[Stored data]
-- Opening Marker --

(* ===== verification/ProposalVector.v ===== *)
(** * The vector of received proposals

    Model of [BooleanProposalVector] ([src/datastructures]): for every member
    whether the node has the data availability proof of its proposal, what the
    node proposes to the binary consensuses. *)

From stdpp Require Import base tactics gmap list strings.
From Stdlib Require Import Ascii.
From Stdlib Require Import ZArith Lia.
From S2P Require Import Prelude Bytes.

Record BooleanProposalVector := {
  bv_nodeCount : Z;
  bv_proposals : list bool;
  bv_trueCount : Z
}.

(** The constructor from the received proofs; [trueCount] is set to the length
    of the vector, its unused entry at index [0] included. *)
Definition mkVectorFromProofs (nodeCount : Z) (receivedDAProofs : gmap Z string) :
    BooleanProposalVector :=
  let proposals :=
    false :: map (fun i => bool_decide (is_Some (receivedDAProofs !! i))) (seqZ 1 nodeCount) in
  {| bv_nodeCount := nodeCount; bv_proposals := proposals; bv_trueCount := zlen proposals |}.

Fixpoint parseVector (s : string) : res (list bool * Z) :=
  match s with
  | EmptyString => Ok ([], 0)
  | String c s =>
      if Ascii.eqb c "1"%char then r ← parseVector s; Ok (true :: r.1, u64 (r.2 + 1))
      else if Ascii.eqb c "0"%char then r ← parseVector s; Ok (false :: r.1, r.2)
      else Err InvalidArgumentException
  end.

(** The constructor from a string of ['0'] and ['1']. *)
Definition mkVectorFromString (nodeCount : Z) (vectorStr : string) : res BooleanProposalVector :=
  rcheck InvalidArgumentException (bool_decide (vectorStr <> ""%string)) ;;
  rcheck InvalidArgumentException (Z.of_nat (String.length vectorStr) =? nodeCount) ;;
  r ← parseVector vectorStr;
  Ok {| bv_nodeCount := nodeCount; bv_proposals := false :: r.1; bv_trueCount := r.2 |}.

Definition getProposalValue (v : BooleanProposalVector) (index : Z) : res bool :=
  rcheck InvalidStateException (zlen (bv_proposals v) =? bv_nodeCount v + 1) ;;
  rcheck InvalidStateException (index <=? bv_nodeCount v) ;;
  rcheck InvalidStateException (0 <? index) ;;
  match bv_proposals v !! Z.to_nat index with
  | Some b => Ok b
  | None => Err StdOutOfRange
  end.

Definition getTrueCount (v : BooleanProposalVector) : Z := bv_trueCount v.

Definition bit_string (b : bool) : string := if b then "1" else "0".

Fixpoint vectorString (v : list bool) (indices : list nat) : res string :=
  match indices with
  | [] => Ok ""%string
  | i :: indices =>
      match v !! i with
      | None => Err StdOutOfRange
      | Some b => rest ← vectorString v indices; Ok (bit_string b +:+ rest)
      end
  end.

(** [BooleanProposalVector::toString]. *)
Definition vectorToString (v : BooleanProposalVector) : res string :=
  vectorString (bv_proposals v) (seq 1 (Z.to_nat (bv_nodeCount v))).

(** ** Theorems *)
Lemma vectorString_bits (pre l : list bool) :
  vectorString (pre ++ l) (seq (length pre) (length l)) =
  Ok (foldr (fun b s => bit_string b +:+ s) ""%string l).
Proof.
  revert pre. induction l as [|b l IH]; intros pre; [done|]. cbn [length seq vectorString].
  rewrite lookup_app_r, Nat.sub_diag by done. cbn [lookup list_lookup].
  specialize (IH (pre ++ [b])). rewrite <- app_assoc in IH. cbn [app] in IH.
  rewrite length_app, Nat.add_1_r in IH. rewrite IH. done.
Qed.

Lemma parseVector_bit b s :
  parseVector (bit_string b +:+ s) =
  (r ← parseVector s; Ok (b :: r.1, if b then u64 (r.2 + 1) else r.2)).
Proof. by destruct b. Qed.

Lemma parseVector_bits l :
  Z.of_nat (length l) < 2 ^ 64 ->
  parseVector (foldr (fun b s => bit_string b +:+ s) ""%string l) =
  Ok (l, zlen (filter (fun b => b = true) l)).
Proof.
  induction l as [|b l IH]; intros Hl; [done|]. cbn [length] in Hl.
  assert (0 <= zlen (filter (fun b => b = true) l) <= zlen l) as Hr.
  { pose proof (length_filter (fun b => b = true) l). unfold zlen. lia. }
  cbn [foldr]. rewrite parseVector_bit, IH by lia. cbn [mbind res_bind fst snd].
  destruct b; [|by rewrite filter_cons_False].
  rewrite filter_cons_True, u64_small by (done || (unfold zlen in *; lia)).
  unfold zlen. cbn [length]. do 2 f_equal. lia.
Qed.

Lemma string_length_bits (l : list bool) :
  String.length (foldr (fun b s => bit_string b +:+ s) ""%string l) = length l.
Proof.
  induction l as [|b l IH]; [done|]. cbn [foldr length]. rewrite <- IH. by destruct b.
Qed.

Lemma vector_roundtrip n proofs :
  0 < n < 2 ^ 63 ->
  exists s v,
    vectorToString (mkVectorFromProofs n proofs) = Ok s /\ s <> ""%string /\ mkVectorFromString n s = Ok v /\
    bv_proposals v = bv_proposals (mkVectorFromProofs n proofs) /\
    getTrueCount v = zlen (filter (fun b => b = true) (bv_proposals v)) /\
    forall i, 1 <= i <= n -> getProposalValue v i = Ok (bool_decide (is_Some (proofs !! i))).
Proof.
  intros Hn. set (l := map (fun i => bool_decide (is_Some (proofs !! i))) (seqZ 1 n)).
  assert (length l = Z.to_nat n) as Hl by (unfold l; by rewrite length_map, length_seqZ).
  exists (foldr (fun b s => bit_string b +:+ s) ""%string l).
  exists {| bv_nodeCount := n; bv_proposals := false :: l;
            bv_trueCount := zlen (filter (fun b => b = true) l) |}.
  split_and!.
  - unfold vectorToString, mkVectorFromProofs; cbn [bv_proposals bv_nodeCount]. fold l.
    rewrite <- Hl. apply (vectorString_bits [false] l).
  - intros He. assert (String.length "" = length l) as Hlen by (by rewrite <- He, string_length_bits).
    cbn in Hlen. lia.
  - unfold mkVectorFromString. rewrite string_length_bits, Hl, Z2Nat.id, Z.eqb_refl by lia.
    rewrite bool_decide_eq_true_2.
    + cbn. by rewrite parseVector_bits by lia.
    + intros He. assert (String.length "" = length l) as Hlen by (by rewrite <- He, string_length_bits).
      cbn in Hlen. lia.
  - done.
  - done.
  - intros i Hi. unfold getProposalValue; cbn [bv_proposals bv_nodeCount].
    rewrite (proj2 (Z.eqb_eq (zlen (false :: l)) (n + 1)))
      by (unfold zlen; cbn [length]; rewrite Hl; lia).
    rewrite (proj2 (Z.leb_le i n)), (proj2 (Z.ltb_lt 0 i)) by lia.
    cbn [rcheck mbind res_bind].
    replace (Z.to_nat i) with (S (Z.to_nat (i - 1))) by lia.
    change ((false :: l) !! S (Z.to_nat (i - 1))) with (l !! Z.to_nat (i - 1)).
    unfold l. change (map ?f ?k) with (f <$> k). rewrite list_lookup_fmap, lookup_seqZ_lt by lia.
    cbn [fmap option_fmap option_map]. replace (1 + Z.of_nat (Z.to_nat (i - 1))) with i by lia.
    done.
Qed.

(** A vector of received proposals survives its string form: printing it and
    parsing the text gives a vector with the same entries, and its [trueCount]
    is then the number of true entries. *)
Theorem proposal_vector_roundtrip n proofs :
  0 < n < 2 ^ 63 ->
  exists s v,
    vectorToString (mkVectorFromProofs n proofs) = Ok s /\ mkVectorFromString n s = Ok v /\
    bv_proposals v = bv_proposals (mkVectorFromProofs n proofs) /\
    getTrueCount v = zlen (filter (fun b => b = true) (bv_proposals v)) /\
    forall i, 1 <= i <= n -> getProposalValue v i = Ok (bool_decide (is_Some (proofs !! i))).
Proof.
  intros Hn. destruct (vector_roundtrip n proofs Hn) as (s & v & ? & _ & ?). by exists s, v.
Qed.

Lemma proposal_vector_roundtrip_witness :
  exists s v, vectorToString (mkVectorFromProofs 3 {[2 := "p"%string]}) = Ok s /\
    mkVectorFromString 3 s = Ok v /\
    bv_proposals v = bv_proposals (mkVectorFromProofs 3 {[2 := "p"%string]}).
Proof.
  destruct (proposal_vector_roundtrip 3 {[2 := "p"%string]}) as (s & v & Hs & Hv & Hp & _);
    [lia|]. exists s, v. split; [exact Hs|split; [exact Hv|exact Hp]].
Defined.

(** The count that the constructor from proofs reports: with no proof at all it
    is still one more than the number of members. *)
Example mkVectorFromProofs_trueCount : getTrueCount (mkVectorFromProofs 4 ∅) = 5.
Proof. reflexivity. Qed.
Lemma transactions_binding (blake3_length : forall x, hash_sized (blake3 x)) ts ts' h :
  length ts = length ts' ->
  merkle_of blake3 (map (tx_getHash blake3) ts) h -> merkle_of blake3 (map (tx_getHash blake3) ts') h ->
  ts = ts' \/ collision blake3 (root_input ts) (root_input ts').
Proof.
  intros Hlen Hm Hm'.
  assert (forall us, Forall hash_sized (map (tx_getHash blake3) us)) as Hsized.
  { intros us. apply Forall_map, Forall_forall. intros t _. apply blake3_length. }
  destruct (merkle_binding blake3 blake3_length _ _ h Hm Hm') as [Heq|(x & y & ? & ? & ?)];
    [by rewrite !length_map|auto..| |].
  - assert (forall us, map (tx_getHash blake3) us = map blake3 (map tx_data us)) as Hcomp.
    { intros us. by rewrite map_map. }
    rewrite !Hcomp in Heq. apply map_hash_binding in Heq as [Heq|(x & y & ? & ? & ?)].
    + left. revert Heq. apply (inj (fmap (M:=list) tx_data)).
    + right. exists x, y. unfold root_input. tauto.
  - right. exists x, y. unfold root_input. tauto.
Qed.

(** The lists must have the same length: repeating the last one of an odd number
    of transactions does not change the root. *)
Example merkle_root_ignores_repeat x y z :
  tl_calculateTopMerkleRoot blake3 (mkTransactionList [x; y; z]) =
  tl_calculateTopMerkleRoot blake3 (mkTransactionList [x; y; z; z]).
Proof. reflexivity. Qed.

-- Closing Marker --

§ **Task details**
The lines holding the word "entries" are the answer. Pull them out of the records and copy them.

§ **Written solution**
    parsing the text gives a vector with the same entries, and its [trueCount]
    is then the number of true entries. *)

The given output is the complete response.